- [REQUIREMENT]
Take the entries below and print only the lines from the one with "(** The heap, the" through the one with "let '(s, last)", exactly as they stand, both ends included.

- [PROVIDED INFORMATION]
(* ===== verification/SharedArray.v ===== *)
(** * SharedArray: [container/shared_array.hpp]

    [make_shared_array]: an array of trivial elements from [new T[size]], behind
    a [std::shared_ptr] whose deleter runs [delete[]] with the last pointer. *)

From S2P Require Import Prelude Errors Bytes Heap SharedPtr.

(** The heap, the counts of the shared pointers, and the array behind each. *)
Record arrays : Type := Arrays { a_heap : heap; a_counts : shared; a_at : gmap Z addr }.

Section shared_array.
Context `{AllocatorLaws}.
Implicit Types (h : heap) (w : arrays) (l : list Z).

(** [new T[size]]: a count whose bytes overflow throws before it allocates. *)
Definition new_array (elem size : Z) : M heap addr := fun h =>
  if bool_decide (size_max < size * elem) then (throw std_bad_alloc "std::bad_array_new_length", h)
  else match malloc (size * elem) h with
       | Some (p, h') => (Ok p, h')
       | None => (throw std_bad_alloc "std::bad_alloc", h)
       end.

Definition make_shared_array (elem size : Z) : M arrays Z := fun w =>
  match new_array elem size (a_heap w) with
  | (Ok p, h) =>
      let '(id, s) := make_shared (a_counts w) in (Ok id, Arrays h s (<[id := p]> (a_at w)))
  | (Throw e, h) => (Throw e, Arrays h (a_counts w) (a_at w))
  | (UB, h) => (UB, Arrays h (a_counts w) (a_at w))
  end.

(** A copy of a pointer, and the end of one: the last runs the deleter. *)
Definition array_copy (id : Z) : M arrays unit :=
  modify (fun w => Arrays (a_heap w) (copy_shared (Some id) (a_counts w)) (a_at w)).

Definition array_drop (id : Z) : M arrays unit := fun w =>
  let '(s, last) := drop_shared (Some id) (a_counts w) in
  if last : bool then
    match a_at w !! id with
    | Some p =>
        match free p (a_heap w) with
        | Ok h => (Ok tt, Arrays h s (delete id (a_at w)))
        | Throw e => (Throw e, w)
        | UB => (UB, w)
        end
    | None => (UB, w)
    end
  else (Ok tt, Arrays (a_heap w) s (a_at w)).

(** ** The pointers of a program, listed in [l] *)

Inductive array_step : arrays * list Z -> arrays * list Z -> Prop :=
| array_step_make w l elem size id w' :
    0 < elem -> 0 <= size -> make_shared_array elem size w = (Ok id, w') -> array_step (w, l) (w', id :: l)
| array_step_copy w l id w' :
    id ∈ l -> array_copy id w = (Ok tt, w') -> array_step (w, l) (w', id :: l)
| array_step_drop w l l' id w' :
    l ≡ₚ id :: l' -> array_drop id w = (Ok tt, w') -> array_step (w, l) (w', l').

Record arrays_ok h0 w l : Prop := {
  ar_counted : counted (a_counts w) l;
  ar_ids id : is_Some (a_at w !! id) <-> id ∈ l;
  ar_apart i j p : a_at w !! i = Some p -> a_at w !! j = Some p -> i = j;
  ar_live id p : a_at w !! id = Some p -> p <> nullptr /\ is_Some (a_heap w !! p) /\ h0 !! p = None;
  ar_rest p : (forall id, a_at w !! id <> Some p) -> a_heap w !! p = h0 !! p;
}.

Lemma new_array_spec elem size h p h' :
  new_array elem size h = (Ok p, h') ->
  size * elem <= size_max /\ is_fresh h p /\ exists blk, length blk = Z.to_nat (size * elem) /\ h' = <[p := blk]> h.
Proof.
  unfold new_array. case_bool_decide; [done|]. destruct (malloc _ h) as [[q h1]|] eqn:E; [|done].
  intros ?; simplify_eq. apply malloc_Some in E as (? & blk & ? & ->). split; [lia|]. split; [done|]. by exists blk.
Qed.

Lemma make_array_ok h0 w l elem size id w' :
  arrays_ok h0 w l -> make_shared_array elem size w = (Ok id, w') -> arrays_ok h0 w' (id :: l).
Proof.
  intros [A B D L R]. unfold make_shared_array.
  destruct (new_array elem size (a_heap w)) as [[p|e|] h] eqn:En; [|done..].
  apply new_array_spec in En as (_ & [Hp Hf] & blk & _ & ->). pose proof (counted_make _ _ A) as A'.
  assert (next_id (a_counts w) ∉ l) as Hni by (intros Hi; apply (counted_next _ _ A) in Hi; lia).
  assert (forall i, a_at w !! i <> Some p) as Hp' by (intros i Hi; apply L in Hi as (_ & [? ?] & _); congruence).
  assert (h0 !! p = None) as H0' by (rewrite <- R by done; done).
  intros E. injection E as <- <-. split; cbn [a_heap a_counts a_at].
  - done.
  - intros i. rewrite elem_of_cons, <- B. destruct (decide (i = next_id (a_counts w))) as [->|Hi].
    + rewrite lookup_insert_eq. split; [by left|by eexists].
    + rewrite lookup_insert_ne by done. naive_solver.
  - intros i j q [[<- <-]|[? Hi]]%lookup_insert_Some [[<- Hj]|[? Hj]]%lookup_insert_Some; subst;
      [done|by apply Hp' in Hj|by apply Hp' in Hi|by eapply D].
  - intros i q [[<- <-]|[? Hi]]%lookup_insert_Some.
    + rewrite lookup_insert_eq. split; [unfold nullptr in *; lia|by split].
    + destruct (L i q Hi) as (? & ? & ?). rewrite lookup_insert_ne; [done|]. intros <-. by apply Hp' in Hi.
  - intros q Hq. assert (p <> q) as Hpq.
    { intros <-. apply (Hq (next_id (a_counts w))), lookup_insert_eq. }
    rewrite lookup_insert_ne by done. apply R. intros i Hi. apply (Hq i). rewrite lookup_insert_ne; [done|].
    intros <-. apply Hni, B. by eexists.
Qed.

(** Dropping a pointer is defined; the last frees the array. *)
Lemma array_drop_ok h0 w l id :
  arrays_ok h0 w (id :: l) -> exists w', array_drop id w = (Ok tt, w') /\ arrays_ok h0 w' l.
Proof.
  intros [A B D L R]. destruct (counted_drop _ _ _ A) as [A' Hlast]. unfold array_drop.
  destruct (drop_shared (Some id) (a_counts w)) as [s last]. cbn [fst snd] in *. destruct last.
  - assert (id ∉ l) as Hni by by apply Hlast.
    destruct (a_at w !! id) as [p|] eqn:Ep; [|destruct (proj2 (B id)); [by left|congruence]].
    destruct (L id p Ep) as (Hp & [blk Hblk] & H0'). unfold free. rewrite bool_decide_eq_false_2, Hblk by done.
    eexists. split; [done|]. split; cbn [a_heap a_counts a_at].
    + done.
    + intros i. destruct (decide (i = id)) as [->|Hi].
      * rewrite lookup_delete_eq. split; [by intros [? ?]|done].
      * rewrite lookup_delete_ne, B, elem_of_cons by done. naive_solver.
    + intros i j q [_ Hi]%lookup_delete_Some [_ Hj]%lookup_delete_Some. by eapply D.
    + intros i q [Hi Hq]%lookup_delete_Some. destruct (L i q Hq) as (? & ? & ?).
      rewrite lookup_delete_ne; [done|]. intros <-. apply Hi. by eapply D.
    + intros q Hq. destruct (decide (q = p)) as [->|Hqp]; [by rewrite lookup_delete_eq|].
      rewrite lookup_delete_ne by done. apply R. intros i Hi. apply (Hq i).
      rewrite lookup_delete_ne; [done|]. intros <-. congruence.
  - assert (id ∈ l) as Hin by (destruct (decide (id ∈ l)) as [|Hn]; [done|by apply Hlast in Hn]).
    eexists. split; [done|]. split; cbn [a_heap a_counts a_at]; [done| |done|done|done].
    intros i. rewrite B, elem_of_cons. naive_solver.
Qed.

Lemma arrays_ok_perm h0 w l k : l ≡ₚ k -> arrays_ok h0 w l -> arrays_ok h0 w k.
Proof. intros E [A B D L R]. split; [by eapply counted_perm|intros id; by rewrite B, E|done..]. Qed.

Lemma array_step_ok h0 x y : arrays_ok h0 x.1 x.2 -> array_step x y -> arrays_ok h0 y.1 y.2.
Proof.
  intros Hok Hs. destruct Hs as [w l elem size id w' ? ? E|w l id w' Hin E|w l l' id w' Hl E]; cbn [fst snd] in *.
  - by eapply make_array_ok.
  - injection E as <-. destruct Hok as [A B D L R]. split; cbn [a_heap a_counts a_at]; [|..|done|done|done].
    + by apply counted_copy.
    + intros i. rewrite B, elem_of_cons. naive_solver.
  - eapply arrays_ok_perm in Hok; [|exact Hl]. destruct (array_drop_ok h0 w l' id Hok) as (w1 & E1 & ?). congruence.
Qed.

Definition arrays_start h0 : arrays * list Z := (Arrays h0 shared_none ∅, []).

(** In every reachable state each pointer has a live array of its own identity,
    distinct from every other and from the rest of the heap; dropping any of
    them is defined; and without pointers the heap is as it was. *)
Theorem shared_array_owned h0 w l :
  rtc array_step (arrays_start h0) (w, l) ->
  (forall id, id ∈ l -> exists p, a_at w !! id = Some p /\ is_Some (a_heap w !! p) /\ h0 !! p = None) /\
  (forall i j p, a_at w !! i = Some p -> a_at w !! j = Some p -> i = j) /\
  (forall id l', l ≡ₚ id :: l' -> exists w', array_drop id w = (Ok tt, w')) /\
  (l = [] -> a_heap w = h0).
Proof.
  intros Hr. assert (arrays_ok h0 w l) as Hok.
  { change (arrays_ok h0 (w, l).1 (w, l).2).
    assert (arrays_ok h0 (arrays_start h0).1 (arrays_start h0).2) as H0'.
    { split; cbn; [apply counted_none|intros id; rewrite lookup_empty; split; [by intros [? ?]|by intros ?%elem_of_nil]|done..]. }
    induction Hr as [x|x y z Hs _ IH]; [done|]. apply IH. by eapply array_step_ok. }
  split; [|split; [apply Hok|split]].
  - intros id Hi. apply (ar_ids _ _ _ Hok) in Hi as [p Hp]. exists p. destruct (ar_live _ _ _ Hok _ _ Hp) as (_ & ? & ?). done.
  - intros id l' El. eapply arrays_ok_perm in Hok; [|exact El]. destruct (array_drop_ok _ _ _ _ Hok) as (w' & ? & _). by exists w'.
  - intros ->. apply map_eq. intros p. apply Hok. intros id Hi.
    apply (elem_of_nil id), (ar_ids _ _ _ Hok). by eexists.
Qed.
End shared_array.

(** The bytes of too many elements do not fit: nothing is allocated. *)
Example array_too_large :
  @new_array moving 8 (2 ^ 61) ∅ = (throw std_bad_alloc "std::bad_array_new_length", ∅).
Proof. vm_compute. reflexivity. Qed.

(** No elements: still a block, freed like any other. *)
Example array_of_none :
  match @make_shared_array moving 8 0 (arrays_start ∅).1 with
  | (Ok id, w) => (size (a_heap w), a_heap (array_drop id w).2) = (1%nat, ∅)
  | _ => False
  end.
Proof. vm_compute. reflexivity. Qed.

Lemma shared_array_owned_witness :
  exists w, array_drop 0 (@make_shared_array moving 8 2 (arrays_start ∅).1).2 = (Ok tt, w).
Proof.
  destruct (shared_array_owned (H := moving) ∅ (@make_shared_array moving 8 2 (arrays_start ∅).1).2 [0]) as (_ & _ & Hd & _).
  - apply rtc_once. apply (@array_step_make moving _ [] 8 2); [lia|lia|vm_compute; reflexivity].
  - by apply (Hd 0 []).
Defined.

- [REPLY TO THE EXERCISE]
(** The heap, the counts of the shared pointers, and the array behind each. *)
Record arrays : Type := Arrays { a_heap : heap; a_counts : shared; a_at : gmap Z addr }.

Section shared_array.
Context `{AllocatorLaws}.
Implicit Types (h : heap) (w : arrays) (l : list Z).

(** [new T[size]]: a count whose bytes overflow throws before it allocates. *)
Definition new_array (elem size : Z) : M heap addr := fun h =>
  if bool_decide (size_max < size * elem) then (throw std_bad_alloc "std::bad_array_new_length", h)
  else match malloc (size * elem) h with
       | Some (p, h') => (Ok p, h')
       | None => (throw std_bad_alloc "std::bad_alloc", h)
       end.

Definition make_shared_array (elem size : Z) : M arrays Z := fun w =>
  match new_array elem size (a_heap w) with
  | (Ok p, h) =>
      let '(id, s) := make_shared (a_counts w) in (Ok id, Arrays h s (<[id := p]> (a_at w)))
  | (Throw e, h) => (Throw e, Arrays h (a_counts w) (a_at w))
  | (UB, h) => (UB, Arrays h (a_counts w) (a_at w))
  end.

(** A copy of a pointer, and the end of one: the last runs the deleter. *)
Definition array_copy (id : Z) : M arrays unit :=
  modify (fun w => Arrays (a_heap w) (copy_shared (Some id) (a_counts w)) (a_at w)).

Definition array_drop (id : Z) : M arrays unit := fun w =>
  let '(s, last) := drop_shared (Some id) (a_counts w) in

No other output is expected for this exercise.